Source: Oakland Institute
A new report released today, The Great Timber Heist: The Logging Industry in Papua New Guinea, exposes massive tax evasion and financial misreporting by foreign logging companies, allegedly resulting in nonpayment of hundreds of millions of dollars in taxes.
Papua New Guinea (PNG) is home to the world’s third largest rainforest. After the lease of 5.5 million hectares of land in recent years through the Special Agriculture and Business Lease scheme, today over 15 million hectares–more than one third of the country–are in the hands of foreign firms. With land and vital natural resources taken away from traditional owners, PNG has become the world’s largest exporter of tropical wood. Timber companies argue that logging is an important source of tax income needed for country’s development. The new exposé, The Great Timber Heist, based on field research and analysis of hundreds of financial documents and tax records of the logging companies, details how the use of dubious mechanisms allows them to evade taxes.
“Despite decades of operations in PNG, logging companies barely declare any profit. The official tax filings of many firms report losses year after year. Any other business would have shut down by now. So why are they still in business if they don’t make profits?” said Frederic Mousseau, author of the report. “Through transfer pricing -underpricing exports and overpricing expenses, the logging industry is able to evade paying hundreds of millions of dollars in taxes–vitally needed revenue for the country,” he continued.
The Great Timber Heist examines specifically 16 subsidiary members of the largest logging firm in PNG– Malaysian multinational Rimbunan Hijau Group. These companies, working mostly at a loss, have accumulated over $30 million of tax credit in just seven years. This will allow them not to pay income tax any time in the years to come.
In 2011, the PNG government launched a Commission of Inquiry into land leases, which found widespread fraud, corruption, and lack of proper consultations with the local communities.
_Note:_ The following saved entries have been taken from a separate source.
Lemma assign_value_fits section field value l l' :
  (∀ t, FIELD t = field → VALUE t = value → entry_fits t) →
  assign_value section field value l = Some l' → Forall entry_fits l → Forall entry_fits l'.
Proof.
  intros Hfit. revert l'. induction l as [|t l IH]; simpl; intros l' Ha Hl; [done|].
  apply Forall_cons in Hl as [Ht Hl]. destruct (str_eqb (SECTION t) section && _) eqn:E.
  - simplify_eq. apply andb_true_iff in E as [_ E%str_eqb_eq]. constructor; [by apply Hfit|done].
  - apply fmap_Some in Ha as (l1 & Ha & ->). constructor; [done|by apply IH].
Qed.

(** A field that can be set: in a new section of a parser without [global]
    lines, or not before them, or in a section that has entries. *)
Definition settable (section : str) (st : IniParser) : Prop :=
  find (_data st) section = None →
  find (_allLines st) section = None ∧ section ≠ global ∧ one_line section ∧
  (get (_allLines st) global [] = [] ∨ klt section global = false).

(** The entries and the lines of [section] become those of an insertion. *)
Lemma saveable_insert section l' ls' st st' :
  saveable st → ini_ok st' → section ≠ global → one_line section →
  _data st' = set (_data st) section l' → _allLines st' = set (_allLines st) section ls' →
  Forall entry_fits l' → Forall (λ t, (0 < INDEX t)%nat) l' →
  (∃ b, ls' = header_of section :: b ∧ plain_lines l' 1 b) →
  (get (_allLines st) global [] = [] ∨ klt section global = false) →
  saveable st'.
Proof.
  intros [Hok He Hg Hs Hf] Hok' Hne Ho Ed El Hfit Hpos Hb Hord.
  split; [done|..]; rewrite ?Ed, ?El.
  - intros s. destruct (key_cases s section) as [->|Hss]; [by rewrite get_set_eq|by rewrite get_set_ne].
  - by rewrite !get_set_ne by done.
  - intros s ls. destruct (key_cases s section) as [->|Hss].
    + rewrite find_set_eq, get_set_eq. intros [= <-] _. by split_and!.
    + rewrite find_set_ne, get_set_ne by done. apply Hs.
  - rewrite get_set_ne by done. destruct Hf as [Hf|Hf]; [by left|].
    destruct Hord as [Hord|Hord]; [by left|right].
    by apply (Forall_key_set (λ k, klt k global = false)).
Qed.

Lemma saveable_insert_global l' ls' st st' :
  saveable st → ini_ok st' → get (_allLines st) global [] ≠ [] →
  _data st' = set (_data st) global l' → _allLines st' = set (_allLines st) global ls' →
  Forall entry_fits l' → plain_lines l' 0 ls' → saveable st'.
Proof.
  intros [Hok He Hg Hs Hf] Hok' Hne Ed El Hfit Hb.
  split; [done|..]; rewrite ?Ed, ?El.
  - intros s. destruct (key_cases s global) as [->|Hss]; [by rewrite get_set_eq|by rewrite get_set_ne].
  - by rewrite !get_set_eq.
  - intros s ls. destruct (key_cases s global) as [->|Hss]; [done|].
    rewrite find_set_ne, get_set_ne by done. apply Hs.
  - destruct Hf as [Hf|Hf]; [done|right].
    apply (Forall_key_set (λ k, klt k global = false)); [done|apply klt_irrefl].
Qed.

Lemma klt_total_false {A} `{KeyOrder K} (m : list (K * A)) k k' v :
  Forall (λ p, klt p.1 k' = false) m → sorted m → find m k = Some v → klt k k' = false.
Proof.
  intros Hm Hs Hf. apply (find_Some _ _ _ Hs) in Hf. rewrite Forall_forall in Hm.
  apply (Hm _ Hf).
Qed.

(** The insertion of a value that was not there. *)
Lemma saveable_append section field value i st st' :
  saveable st → ini_ok st' → entry_fits (Entry section field i value) →
  get (_allLines st) section [] ≠ [] → (i = 0 → section = global)%nat →
  _data st' = set (_data st) section (get (_data st) section [] ++ [Entry section field i value]) →
  _allLines st' = set (_allLines st) section (get (_allLines st) section [] ++ [[]]) →
  saveable st'.
Proof.
  intros Hst Hok' Hfit Hne Hi Ed El.
  assert (Hfits : Forall entry_fits (get (_data st) section [] ++ [Entry section field i value])).
  { apply Forall_app. split; [apply Hst|constructor; [done|constructor]]. }
  destruct (key_cases section global) as [->|Hng].
  - eapply (saveable_insert_global _ _ _ _ Hst Hok' Hne Ed El); [done|].
    apply plain_snoc, Hst.
  - destruct (find (_allLines st) section) as [ls|] eqn:Ef; [|by unfold get in Hne; rewrite Ef in Hne].
    destruct (sv_sections _ Hst section ls Ef Hng) as (Ho & Hpos & b & -> & Hp).
    eapply (saveable_insert section _ _ st _ Hst Hok' Hng Ho Ed El); [done| | |].
    + apply Forall_app. split; [done|]. repeat constructor. simpl.
      destruct i; [by destruct Hng; apply Hi|lia].
    + exists (b ++ [[]]). unfold get at 1. rewrite Ef. split; [done|by apply plain_snoc].
    + destruct (sv_first _ Hst) as [?|Hf]; [by left|right].
      eapply klt_total_false; [exact Hf|apply (sv_ok _ Hst)|exact Ef].
Qed.
(** Of the lines behind the last entry none holds an entry. *)
Lemma plain_delete l t i b :
  StronglySorted lt (INDEX <$> (l ++ [t])) → INDEX t = (1 + i)%nat →
  plain_lines (l ++ [t]) 1 b → plain_lines l 1 (delete i b).
Proof.
  intros Hsort Hi Hp j line Hj Hnot. rewrite fmap_app in Hsort.
  apply StronglySorted_snoc_inv in Hsort as [_ Hlt].
  destruct (decide (j < i)%nat).
  - rewrite list_lookup_delete_lt in Hj by done. apply (Hp j line Hj).
    rewrite fmap_app, not_elem_of_app. split; [done|]. intros ?%list_elem_of_singleton. simpl in *. lia.
  - rewrite list_lookup_delete_ge in Hj by lia. apply (Hp (S j) line Hj).
    rewrite fmap_app, not_elem_of_app. split; [|intros ?%list_elem_of_singleton; simpl in *; lia].
    intros Hin. rewrite Forall_forall in Hlt. specialize (Hlt _ Hin). lia.
Qed.

Lemma without_last_ok section l t st :
  ini_ok st → get (_data st) section [] = l ++ [t] → l ≠ [] → ini_ok (without_last section l t st).
Proof.
  intros [Hd Hl He] El Hne. destruct l as [|u l0] eqn:Ell; [done|]. rewrite <- Ell in *. clear Hne.
  assert (E : without_last section l t st = {| _data := set (_data st) section l;
    _allLines := set (_allLines st) section (delete (INDEX t) (get (_allLines st) section [])) |})
    by (by rewrite Ell). rewrite E. clear E Ell.
  split; simpl; [by apply sorted_set|by apply sorted_set|]. intros s.
  destruct (key_cases s section) as [->|Hn]; [|by rewrite !get_set_ne].
  rewrite !get_set_eq. specialize (He section). rewrite El in He. destruct He as (H1 & H2 & H3 & H4).
  rewrite fmap_app in H2. rewrite fmap_app in H3.
  apply Forall_app in H1 as [H1 _], H4 as [H4 [Ht _]%Forall_cons].
  apply NoDup_app in H2 as [H2 _]. apply StronglySorted_snoc_inv in H3 as [H3 Hlt].
  split_and!; [done..|]. rewrite length_delete by (by apply lookup_lt_is_Some).
  rewrite Forall_fmap in Hlt. eapply Forall_impl; [exact Hlt|]. simpl. lia.
Qed.
Lemma shared_ok_flags n m m' :
  _readIndex m' = _readIndex m → _writeIndex m' = _writeIndex m →
  length (_data m') = length (_data m) → shared_ok n m → shared_ok (S n) m'.
Proof. intros ER EW ED []. split; rewrite ?ER, ?EW, ?ED; (done || lia). Qed.

(** A step that writes no index and no slot. *)
Lemma step_frame_flags p m m' :
  _readIndex m' = _readIndex m → _writeIndex m' = _writeIndex m → _data m' = _data m → step_frame p m m'.
Proof. intros ER EW ED. split; rewrite ?ER, ?EW, ?ED; (done || lia). Qed.

Lemma view_flags m m' :
  _readIndex m' = _readIndex m → _writeIndex m' = _writeIndex m → _data m' = _data m →
  view m' = view m.
Proof. intros ER EW ED. unfold view. rewrite ER. f_equal. apply content_ext; [done..|]. by rewrite ED. Qed.

Lemma view_empty m : _writeIndex m <= _readIndex m → view m = ([], _readIndex m).
Proof. intros H. unfold view. by rewrite content_empty. Qed.

Lemma good_flags n p m p' m' res :
  shared_ok n m → _readIndex m' = _readIndex m → _writeIndex m' = _writeIndex m →
  _data m' = _data m → locals_ok m' p' →
  flag_step (in_enq p) (in_enq p') (_enqueuing m) (_enqueuing m') →
  flag_step (in_deq p) (in_deq p') (_dequeuing m) (_dequeuing m') →
  (view m' = view m → eff m p m' p' res) →
  good n p m p' m' res.
Proof.
  intros Hm ER EW ED Hl He Hd Heff. split; [|done| |by intros []|].
  - eapply shared_ok_flags; [..|done]; by rewrite ?ED.
  - by apply step_frame_flags.
  - by apply Heff, view_flags.
Qed.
Despite these findings, no action has been taken to cancel leases and return land to the traditional owners.
“The belief that logging will translate into development for the country is devastating for the people and the environment in PNG. We hope our research will help the policy makers see how the logging companies are pulling wool over their eyes and prompt them to take urgent action to end the harmful practices of the industry,” continued Mousseau.